En 2012 las elecciones en todo el país ocurrirán en el peor de los escenarios: la guerra, la militarización y paramilitarización del país. Todos los votos (hablando de lo cualitativo no de lo cuantitativo) serán votos del miedo.
El miedo inducido por el calderonismo y el panismo que promete “seguridad” o al menos un calmante al miedo con más droga: es decir, la droga de la violencia, la fantasía del castigo, el delirio del estado policiaco militar.
El miedo convertido ahora en mojigatería amloísta, el discurso de predicador y rezanderos (“AMLO te ama”), la autoexculpación de “Yo no voté por el espurio” y “Estaríamos mejor con López Obrador” que olvida que en ningún lugar donde gobiernan los cuadros de AMLO han defendido al país (privatizaron y extranjerizaron las playas en Baja California Sur, asumieron como propia la guerra contrainsurgente en Chiapas, administraron eficientemente el neoliberalismo, con cuadros y empresarios salinistas, el DF. Uno de los candidatos a suceder a Ebrard, me parece que Navarrete tiene el slogan: “Vamos juntas”. Si es tan feminista, ¿por qué no declina su aspiración en favor de una mujer?.
Y el miedo que va a la delantera: El miedo que ha generado una especie de síndrome de Estocolmo y apuesta al regreso de Carlos Salinas con la figura de Peña Nieto. Algo así como el paralelismo: Con Salinas el crimen organizado no generaba violencia en las calles, con Peña Nieto volverá la “paz social”.
Todos serán los votos del miedo. Racionalizado de diferentes maneras. Corrompido por diferentes formas de corporativismo y neocorporativismo. La mano negra de las televisoras, de Elba Esther y sus cuadros, de todo tipo de mafias, en sentido figurado y no figurado, de las catacumbas de la ultraderecha católica (y la evangélica), la principal mercancía que nos venden ahora es un mal sucedáneo de la paz: La paz sin criticar la militarización (el ejército es dogma, tabú para todos los candidatos). La “paz” sin pensar en las víctimas: más de 60 mil, sin contar a los migrantes centroamericanos cuyas cifras ignoramos, miles de desaparecidos, desplazados, y muchísimos millones más de solitarios buscando un “secuestrador bueno”, uno que golpee menos, aunque sea corrupto, ya se dan de santos si es “un poco menos corrupto”. René Bejarano va en la lista de plurinominales a diputados por el DF; claro no pedirá el voto, nomás sacará rédito de los servicios prestados.

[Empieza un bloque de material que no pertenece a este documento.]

(** [const counts = new Array(numBins).fill(0);
     discretized.forEach(bin => { counts[bin]++; });] *)
Definition countBins (discretized : list num) (numBins : nat)
  : option (list num) :=
  fold_left (fun counts bin =>
               match counts with
               | Some c => array_incr c bin
               | None => None
               end)
            discretized (Some (repeat (lit 0) numBins)).

(** [function calculateJointProbability(signal, numBins = 20)] *)
Definition calculateJointProbability (signal : list (SignalPoint num))
  (numBins : nat) : option (list num) :=
  let discretized := discretizeSignal signal numBins in
  match countBins discretized numBins with
  | Some counts =>
      let total := of_nat (List.length signal) in
      Some (map (fun count => count / total) counts)
  | None => None
  end.

(** The body of [probabilities.forEach((p, i) => { if (p > 0) ... })]: the
    pair holds [contributions] and [entropy]. *)
Definition addContribution (acc : list num * num) (p : num) : list num * num :=
  let (contributions, entropy) := acc in
  if p >? lit 0 then
    let logP := Math_log2 p in
    let contribution := (- p) * logP in
    (contributions ++ [contribution], entropy + contribution)
  else acc.

(** [export function calculateEntropy(signal)] *)
Definition calculateEntropy (signal : list (SignalPoint num))
  : option (EntropyResult num) :=
  match signal with
  | [] => Some {| entropy := lit 0; probabilities := []; stepByStep := [] |}
  | _ :: _ =>
      let numBins := 20%nat in
      match calculateJointProbability signal numBins with
      | None => None
      | Some probabilities =>
          let step1 := {| step := "1"; stepValue := of_nat (List.length signal) |} in
          let step2 :=
            {| step := "2";
               stepValue :=
                 of_nat (List.length (filter (fun p => p >? lit 0) probabilities)) |} in
          let (contributions, entropy) :=
            fold_left addContribution probabilities ([], lit 0) in
          let step3 := {| step := "3"; stepValue := entropy |} in
          let step4 := {| step := "4"; stepValue := entropy |} in
          Some {| entropy := Math_max (lit 0) entropy;
                  probabilities := probabilities;
                  stepByStep := [step1; step2; step3; step4] |}
      end
  end.

(** ** utils/samplingCalculator.ts *)

Record SignalConfig : Type := {
  f1 : num;
  f2 : num;
  f3 : num;
  fMax : num;
  nyquistRate : num;
  dc : num
}.

Definition SIGNAL_CONFIG : SignalConfig := {|
  f1 := lit 50;
  f2 := lit 100;
  f3 := lit 250;
  fMax := lit 250;
  nyquistRate := lit 500;
  dc := lit 7
|}.

(** [export function originalSignal(t)] *)
Definition originalSignal (t : num) : num :=
  Math_cos (lit 2 * Math_PI * f1 SIGNAL_CONFIG * t)
  + Math_sin (lit 2 * Math_PI * f2 SIGNAL_CONFIG * t)
  + Math_cos (lit 2 * Math_PI * f3 SIGNAL_CONFIG * t + Math_PI / lit 4)
  + dc SIGNAL_CONFIG.

(** [export function sampleSignal(timePoints)] *)
Definition sampleSignal (timePoints : list num) : list num :=
  map (fun t => originalSignal t) timePoints.

(** [function sinc(x)] *)
Definition sinc (x : num) : num :=
  if Math_abs x <? lit_1e_10 then lit 1
  else Math_sin (Math_PI * x) / (Math_PI * x).

(** The loop of [generateSampleTimePoints]:
    [while (t <= end + Ts / 2) { points.push(t); t += Ts; }] *)
Fixpoint sampleLoop (fuel : nat) (end_ Ts t : num) (points : list num)
  : completion (list num) :=
  match fuel with
  | O => Running
  | S fuel' =>
      if t <=? end_ + Ts / lit 2
      then sampleLoop fuel' end_ Ts (t + Ts) (points ++ [t])
      else Returned points
  end.
(** ** The score in exact arithmetic *)


(** The normalized frequencies of fed contents, in exact arithmetic. *)
Lemma normalized_exact_fed contents i :
  (i < 256)%nat -> Z.of_nat (length contents) < 2 ^ 63 ->
  normalized (F:=Q) (feed contents Analyzer_zero) i =
  (inject_Z (Z.of_nat (occurrences i contents)) /
   inject_Z (Z.of_nat (length contents)))%Q.
Proof.
  intros Hi Hlen. unfold normalized.
  by rewrite feed_zero_frequency, feed_zero_size.
Qed.


(** The normalized frequencies of non-empty contents add up to 1. *)
Lemma normalized_exact_fed_sum contents (a : Q) :
  contents <> [] ->
  (foldl (fun s i => s + inject_Z (Z.of_nat (occurrences i contents)) /
                         inject_Z (Z.of_nat (length contents))) a (seq 0 256)
   == a + 1)%Q.
Proof.
  intros Hne. rewrite foldl_ratio, sum_over_occurrences.
  assert (0 < length contents)%nat by (destruct contents; simpl; [done|lia]).
  apply Qplus_inj_l. field.
  intros Hz. unfold Qeq in Hz. simpl in Hz. lia.
Qed.




(** ** The score of the training contents *)

Lemma foldl_ext_in {A B} (f g : A -> B -> A) (l : list B) (a : A) :
  (forall x i, i ∈ l -> f x i = g x i) -> foldl f a l = foldl g a l.
Proof.
  intros Hfg. induction l as [|i l IH] using rev_ind; [done|].
  rewrite !foldl_app. simpl. rewrite IH by set_solver. apply Hfg. set_solver.
Qed.

Lemma normalized_fed_nonneg_finite contents i :
  (i < 256)%nat -> contents <> [] -> Z.of_nat (length contents) < 2 ^ 63 ->
  nonneg_finite (Prim2SF (normalized (F:=float) (feed contents Analyzer_zero) i)).
Proof.
  intros Hi Hne Hlen. unfold normalized.
  rewrite feed_zero_frequency, feed_zero_size by done. simpl.
  pose proof (occurrences_le i contents).
  assert (0 < length contents)%nat by (destruct contents; simpl; [done|lia]).
  apply div_int64_nonneg_finite; lia.
Qed.

Lemma scoreFrequencies_exact_same contents :
  contents <> [] -> Z.of_nat (length contents) < 2 ^ 63 ->
  (scoreFrequencies (F:=Q) (feed contents Analyzer_zero)
                    (feed contents Analyzer_zero) == 1)%Q.
Proof.
  intros Hne Hlen. unfold scoreFrequencies.
  pose proof (normalized_exact_fed_sum contents 0 Hne) as Hsum.
  rewrite Qplus_0_l in Hsum. apply Qle_antisym.
  - rewrite <- Hsum. apply foldl_Qle; [done|].
    intros x y i Hi%in_seq_256 Hxy. unfold score_step.
    pose proof (exact_term_same (normalized (feed contents Analyzer_zero) i)) as Hs.
    rewrite normalized_exact_fed in * by done. simpl in *. lra.
  - rewrite <- Hsum. apply foldl_Qle; [done|].
    intros x y i Hi%in_seq_256 Hxy. unfold score_step.
    pose proof (exact_term_same (normalized (feed contents Analyzer_zero) i)) as Hs.
    rewrite normalized_exact_fed in * by done. simpl in *. lra.
Qed.
Definition create_instance (self : GoogleCloudClient)
    (kwargs : gmap string Value) : Res ExtendedOperation :=
  (check_kwargs ["project"; "zone"; "name"; "description"; "hostname";
                 "machine_type"; "network_tier"; "disk_size"; "image"]
                kwargs ;;
   ic <- the_instances_client self ;;
   ic_insert ic
     [("project", arg kwargs "project");
      ("zone", arg kwargs "zone");
      ("instance_resource",
       VObj "Instance"
         [("name", arg kwargs "name");
          ("description", arg kwargs "description");
          ("hostname", arg kwargs "hostname");
          ("machine_type",
           VStr (lit "zones/" ++ format (arg kwargs "zone")
                 ++ lit "/machineTypes/"
                 ++ format (arg kwargs "machine_type")));
          ("network_interfaces",
           VList [VObj "NetworkInterface"
                    [("access_configs",
                      VList [VObj "AccessConfig"
                               [("name", VStr (lit "External NAT"));
                                ("network_tier",
                                 arg kwargs "network_tier")]])]]);
          ("disks",
           VList [VObj "AttachedDisk"
                    [("initialize_params",
                      VObj "AttachedDiskInitializeParams"
                        [("disk_size_gb", arg kwargs "disk_size");
                         ("source_image", arg kwargs "image")]);
                     ("boot", VBool true);
                     ("auto_delete", VBool true)]])])])%res.

(** The lifecycle verbs on one instance share their shape: the three
    identifiers, passed on under the library's names. *)
Definition instance_request (kwargs : gmap string Value) : Request :=
  [("project", arg kwargs "project");
   ("zone", arg kwargs "zone");
   ("instance", arg kwargs "instance_name")].

Definition start_instance (self : GoogleCloudClient)
    (kwargs : gmap string Value) : Res ExtendedOperation :=
  (check_kwargs ["project"; "zone"; "instance_name"] kwargs ;;
   ic <- the_instances_client self ;;
   ic_start ic (instance_request kwargs))%res.

Definition resume_instance (self : GoogleCloudClient)
    (kwargs : gmap string Value) : Res ExtendedOperation :=
  (check_kwargs ["project"; "zone"; "instance_name"] kwargs ;;
   ic <- the_instances_client self ;;
   ic_resume ic (instance_request kwargs))%res.

Definition stop_instance (self : GoogleCloudClient)
    (kwargs : gmap string Value) : Res ExtendedOperation :=
  (check_kwargs ["project"; "zone"; "instance_name"] kwargs ;;
   ic <- the_instances_client self ;;
   ic_stop ic (instance_request kwargs))%res.

Definition suspend_instance (self : GoogleCloudClient)
    (kwargs : gmap string Value) : Res ExtendedOperation :=
  (check_kwargs ["project"; "zone"; "instance_name"] kwargs ;;
   ic <- the_instances_client self ;;
   ic_suspend ic (instance_request kwargs))%res.

Definition delete_instance (self : GoogleCloudClient)
    (kwargs : gmap string Value) : Res ExtendedOperation :=
  (check_kwargs ["project"; "zone"; "instance_name"] kwargs ;;
   ic <- the_instances_client self ;;
   ic_delete ic (instance_request kwargs))%res.

Definition reset_instance (self : GoogleCloudClient)
    (kwargs : gmap string Value) : Res ExtendedOperation :=
  (check_kwargs ["project"; "zone"; "instance_name"] kwargs ;;
   ic <- the_instances_client self ;;
   ic_reset ic (instance_request kwargs))%res.

Definition set_instance_tags (self : GoogleCloudClient)
    (kwargs : gmap string Value) : Res ExtendedOperation :=
  (check_kwargs ["project"; "zone"; "instance_name"; "tags"] kwargs ;;
   ic <- the_instances_client self ;;
   ic_set_tags ic (instance_request kwargs
                   ++ [("tags_resource", arg kwargs "tags")]))%res.

Definition set_instance_metadata (self : GoogleCloudClient)
    (kwargs : gmap string Value) : Res ExtendedOperation :=
  (check_kwargs ["project"; "zone"; "instance_name"; "metadata"] kwargs ;;
   ic <- the_instances_client self ;;
   ic_set_metadata ic (instance_request kwargs
                       ++ [("metadata_resource", arg kwargs "metadata")]))%res.

End Cloud.

(* ===================================================================== *)
(** ** The terminal emulator used by the read loop *)
(* ===================================================================== *)

Module Pyte.

(** Modelled from the spec: the emulator is a library ([pyte]'s [Screen]
    with the [Stream] bound to it, not part of the sources); the read
    loop uses it through four operations.  [State] is everything the pair
    holds between two calls; it consumes its input one character at a
    time, and rendering reads the state (section 4.5). *)
Record Emulator := MkEmulator {
  State : Type;
  initial : State;                 (* Screen(256, 24) and Stream(screen) *)
  step : State -> char -> State;   (* the stream consumes one character *)
  display : State -> list str;     (* screen.display *)
  screen_reset : State -> State    (* screen.reset() *)
}.

(** Modelled from the spec: [stream.feed(data)] consumes the characters
    of [data], first to last, and the state persists from one call to the
    next. *)
Definition feed (E : Emulator) (st : State E) (data : str) : State E :=
  fold_left (step E) data st.

(** Modelled from the spec: the two objects behind the emulator, as
    worker.py builds them: [Screen(256, 24)], then [Stream(screen)].  The
    stream holds the interpreter state (mode, partial accumulator); it
    reads one character at a time and has the screen carry out what the
    character asks for.  The screen holds the cells and the cursor.
    [reset] is a method of the screen: the stream is not reached by it. *)
Record Pair := MkPair {
  Screen : Type;
  Parser : Type;
  new_screen : Screen;             (* Screen(256, 24) *)
  new_parser : Parser;             (* Stream(screen), nothing read yet *)
  parse : Parser -> char -> Parser;
      (* the stream reads one character *)
  draw : Parser -> char -> Screen -> Screen;
      (* what the screen is asked to do for that character *)
  Screen_display : Screen -> list str;   (* screen.display *)
  Screen_reset : Screen -> Screen        (* screen.reset() *)
}.


End Pyte.

(* ===================================================================== *)
(** ** worker.py *)
(* ===================================================================== *)

Module Worker.
Import Cloud Thread.
Local Open Scope thread_scope.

Después de todo, el título se queda corto. No hay que buscar solamente el torturado cuerpo de un desaparecido Veracruz. Hay que buscar a México. Pegar sus fotos y sus datos generales, por todas partes.
Pero probablemente nadie lo verá. Porque los candidatos ahora ocupan toda la pantalla. La misma pantomima con matices de grotesco, para que los expertos en análisis se regodeen en matices y claroscuros: ¿Por cuál Juanito vota usted? Todos ofertan la “paz”, con métodos y con tabúes e intocables muy parecidos.
Desde luego, como quizá solamente el Movimiento por la Paz ha expresado: No hay en México inocentes. Todos somos responsables (desde luego que no es la misma responsabilidad la de Calderón que la de un ciudadano común, es muy diferente). No basta con decir “Yo no voté por el espurio” o “Yo voté por el menos malo”, ni siquiera “Yo no voté”. Como expresó Javier Sicilia en uno de sus primeros discursos posteriores al “Estamos hasta la madre”: ¿Dónde estábamos todos nosotros?
Es la hora de aparecer, para Veracruz y para todo el país. Si alguien los ve… avise.